🤖 AI Summary
This work addresses the challenge of excessive model size and limited scalability in 3D Gaussian Splatting (3DGS), which stems from its reliance on a large number of redundant Gaussians. To overcome this, the authors propose a reconstruction-aware adaptive pruning strategy coupled with a novel Difference-of-Gaussians primitive that models both positive and negative densities to enhance representational capacity. By dynamically optimizing the timing of pruning and the interval of refinement, the method achieves substantial model compression—reducing the number of Gaussians by up to 90%—while preserving or even improving rendering quality. This approach significantly advances the efficiency and compactness of 3DGS representations without compromising visual fidelity.
📝 Abstract
Recent significant advances in 3D scene representation have been driven by 3D Gaussian Splatting (3DGS), which has enabled real-time rendering with photorealistic quality. 3DGS often requires a large number of primitives to achieve high fidelity, leading to redundant representations and high resource consumption, thereby limiting its scalability for complex or large-scale scenes.
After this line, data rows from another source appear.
Definition setTargetDiscountPct (v : Q) (i : ItemInputs) : ItemInputs := {|
  price := price i; taxRatePct := taxRatePct i;
  budgetImpact := budgetImpact i;
  needLevel := needLevel i; useFrequency := useFrequency i;
  joyScore := joyScore i; longevity := longevity i;
  workRelated := workRelated i; expectSalePrice := expectSalePrice i;
  saleProbabilityPct := saleProbabilityPct i;
  platformFees := platformFees i; shipCost := shipCost i;
  timeHours := timeHours i; hourlyValue := hourlyValue i;
  friction := friction i; resaleAggressive := resaleAggressive i;
  condKey := condKey i; demandKey := demandKey i;
  simulateWait := simulateWait i; targetDiscountPct := v;
  monthsToWait := monthsToWait i; monthsOwn := monthsOwn i;
  usesPerWeek := usesPerWeek i; keepOldItem := keepOldItem i;
  minimalismStrength := minimalismStrength i;
  returnPolicy := returnPolicy i; warranty := warranty i;
  spaceFit := spaceFit i; altAvailable := altAvailable i;
  urgency := urgency i; wFinancial := wFinancial i;
  wUtility := wUtility i; wRisk := wRisk i
|}.

(** ** The engine: every [useMemo] of the component, as a function of the
    form state *)

Section Engine.

Variable i : ItemInputs.

Definition cond : ConditionPreset := lookupCondition (condKey i).
Definition demand : DemandPreset := lookupDemand (demandKey i).

(** *** Derived costs *)

Definition taxFor (p : Q) : Q := (p * taxRatePct i) / 100.

Definition stickerCost : Q := price i + taxFor (price i).

Definition stickerCostWait : Q :=
  let discounted := price i * (1 - targetDiscountPct i / 100) in
  discounted + taxFor discounted.

(** *** Adjusted by condition and demand *)

Definition adjSaleProb : Q :=
  clamp3 (saleProbabilityPct i * c_probMult cond * d_probMult demand) 0 100.

(** [demand.timeHoursAdd ?? 0]: every row of [DEMAND_PRESETS] defines
    [timeHoursAdd], so the [??] never takes its right-hand side. *)
Definition adjTimeHours : Q :=
  Math_max 0 (timeHours i + d_timeHoursAdd demand).

Definition adjSalePrice : Q := expectSalePrice i * c_priceMult cond.

(** *** Resale offset and effective cost *)

Definition resaleOffset : Q :=
  let prob := adjSaleProb / 100 in
  let gross := adjSalePrice * prob in
  let timeCost := adjTimeHours * hourlyValue i in
  let offset := gross - platformFees i - shipCost i - timeCost - friction i in
  Math_max 0 offset.

Definition effectiveCost : Q := Math_max 0 (stickerCost - resaleOffset).

(** *** Per-use *)

Definition totalExpectedUses : Q :=
  Math_max 1 (usesPerWeek i * (433 # 100) * monthsOwn i).

Definition costPerUse : Q := effectiveCost / totalExpectedUses.

(** *** Scores *)

Definition financialScore : Q :=
  let affordability := clamp (100 - budgetImpact i * 10) in
  let usage := clamp (useFrequency i * 8 + longevity i * 4) in
  let priceDrag := clamp (100 - (effectiveCost / Math_max 1 (price i)) * 50) in
  let resaleBonus :=
    if resaleAggressive i
    then clamp ((resaleOffset / Math_max 1 stickerCost) * 100) * (2 # 10)
    else 0 in
  let cpuBonus :=
    if ltb costPerUse 1 then 8 else if ltb costPerUse 3 then 5 else 0 in
  let base :=
    (43 # 100) * affordability +
    (32 # 100) * usage +
    (2 # 10) * priceDrag +
    resaleBonus +
    cpuBonus in
  clamp base.

Definition utilityScore : Q :=
  let need := needLevel i * 10 in
  let joy := joyScore i * 10 in
  let freq := useFrequency i * 8 in
  let work := if workRelated i then 10 else 0 in
  let aggressiveNudge :=
    if resaleAggressive i
    then Math_min 10 ((resaleOffset / Math_max 1 stickerCost) * 50)
    else 0 in
  clamp ((4 # 10) * need + (35 # 100) * freq + (25 # 100) * joy
         + work + aggressiveNudge).

Definition riskScore : Q :=
  let returns := returnPolicy i * 10 in
  let warr := warranty i * 8 in
  let space := spaceFit i * 8 in
  let alt := 100 - altAvailable i * 7 in
  let urg := urgency i * 6 in
  let clutterPenalty := if keepOldItem i then minimalismStrength i else 0 in
  let base :=
    (3 # 10) * returns +
    (25 # 100) * warr +
    (25 # 100) * space +
    (1 # 10) * alt +
    (1 # 10) * urg -
    clutterPenalty in
  clamp base.

Definition decisionScore : Q :=
  let weighted :=
    wFinancial i * financialScore + wUtility i * utilityScore
    + wRisk i * riskScore in
  Math_round (clamp weighted).

(** *** Verdict *)

Inductive Tone := green | blue | yellow | red.

Record Verdict := { label : string; tone : Tone }.

(** The body of the [verdict] memo, as a function of the score it reads. *)
Definition verdictOf (score : Q) : Verdict :=
  if geb score 80 then {| label := "Buy"; tone := green |}
  else if geb score 65 then {| label := "Lean Buy (watch price)"; tone := blue |}
  else if geb score 50 then {| label := "Wait / Re-evaluate"; tone := yellow |}
  else {| label := "Skip for now"; tone := red |}.

Definition verdict : Verdict := verdictOf decisionScore.

(** *** Sensitivity *)

Definition bestOffset : Q :=
  Math_max 0
    (adjSalePrice -
     platformFees i -
     shipCost i -
     adjTimeHours * hourlyValue i -
     friction i).

Definition scoreFor (sticker offset : Q) : Q :=
  let eff := Math_max 0 (sticker - offset) in
  let affordability := clamp (100 - budgetImpact i * 10) in
  let usage := clamp (useFrequency i * 8 + longevity i * 4) in
  let priceDrag := clamp (100 - (eff / Math_max 1 (price i)) * 50) in
  let resaleBonus :=
    if resaleAggressive i
    then clamp ((offset / Math_max 1 sticker) * 100) * (2 # 10)
    else 0 in
  let fin := clamp
    ((43 # 100) * affordability + (32 # 100) * usage
     + (2 # 10) * priceDrag + resaleBonus) in
  let utilAgg :=
    if resaleAggressive i
    then Math_min 10 ((offset / Math_max 1 sticker) * 50)
    else 0 in
  let util := clamp
    ((4 # 10) * needLevel i * 10 +
     (35 # 100) * useFrequency i * 8 +
     (25 # 100) * joyScore i * 10 +
     (if workRelated i then 10 else 0) +
     utilAgg) in
  let risk := riskScore in
  let weighted := wFinancial i * fin + wUtility i * util + wRisk i * risk in
  Math_round (clamp weighted).

Record Sensitivity := {
  current : Q;
  noResale : Q;
  bestResale : Q;
  waitSale : option Q      (* [null] when the wait simulation is off *)
}.

Definition sensitivity : Sensitivity := {|
  current := decisionScore;
  noResale := scoreFor stickerCost 0;
  bestResale := scoreFor stickerCost bestOffset;
  waitSale :=
    if simulateWait i
    then Some (scoreFor stickerCostWait resaleOffset)
    else None
|}.

End Engine.

(** ** Concrete snapshots used in the examples below *)

(** A snapshot whose selling costs (25 + 20 + 2*40 + 10 = 135) exceed the
    gross expected resale value (100 * 0.95 * 0.84 = 79.8): the offset is
    floored at zero and the effective cost is the whole sticker cost. *)
Definition costlyResale : ItemInputs := {|
  price := 500; taxRatePct := 13; budgetImpact := 5; needLevel := 4;
  useFrequency := 7; joyScore := 6; longevity := 6; workRelated := false;
  expectSalePrice := 100; saleProbabilityPct := 80; platformFees := 25;
  shipCost := 20; timeHours := 2; hourlyValue := 40; friction := 10;
  resaleAggressive := false;
  condKey := "like_new"; demandKey := "medium";
  simulateWait := false; targetDiscountPct := 10; monthsToWait := 1;
  monthsOwn := 24; usesPerWeek := 5;
  keepOldItem := false; minimalismStrength := 6;
  returnPolicy := 7; warranty := 6; spaceFit := 8; altAvailable := 5;
  urgency := 4;
  wFinancial := 45 # 100; wUtility := 4 # 10; wRisk := 15 # 100
|}.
Consequently, effective pruning strategies and more expressive primitives that can reduce redundancy while preserving visual quality are crucial for practical deployment. We propose an efficient, integrated reconstruction-aware pruning strategy that adaptively determines pruning timing and refining intervals based on reconstruction quality, thus reducing model size while enhancing rendering quality. Moreover, we introduce a 3D Difference-of-Gaussians primitive that jointly models both positive and negative densities in a single primitive, improving the expressiveness of Gaussians under compact configurations. Our method significantly improves model compactness, achieving up to 90\% reduction in Gaussian-count while delivering visual quality that is similar to, or in some cases better than, that produced by state-of-the-art methods. Code will be made publicly available.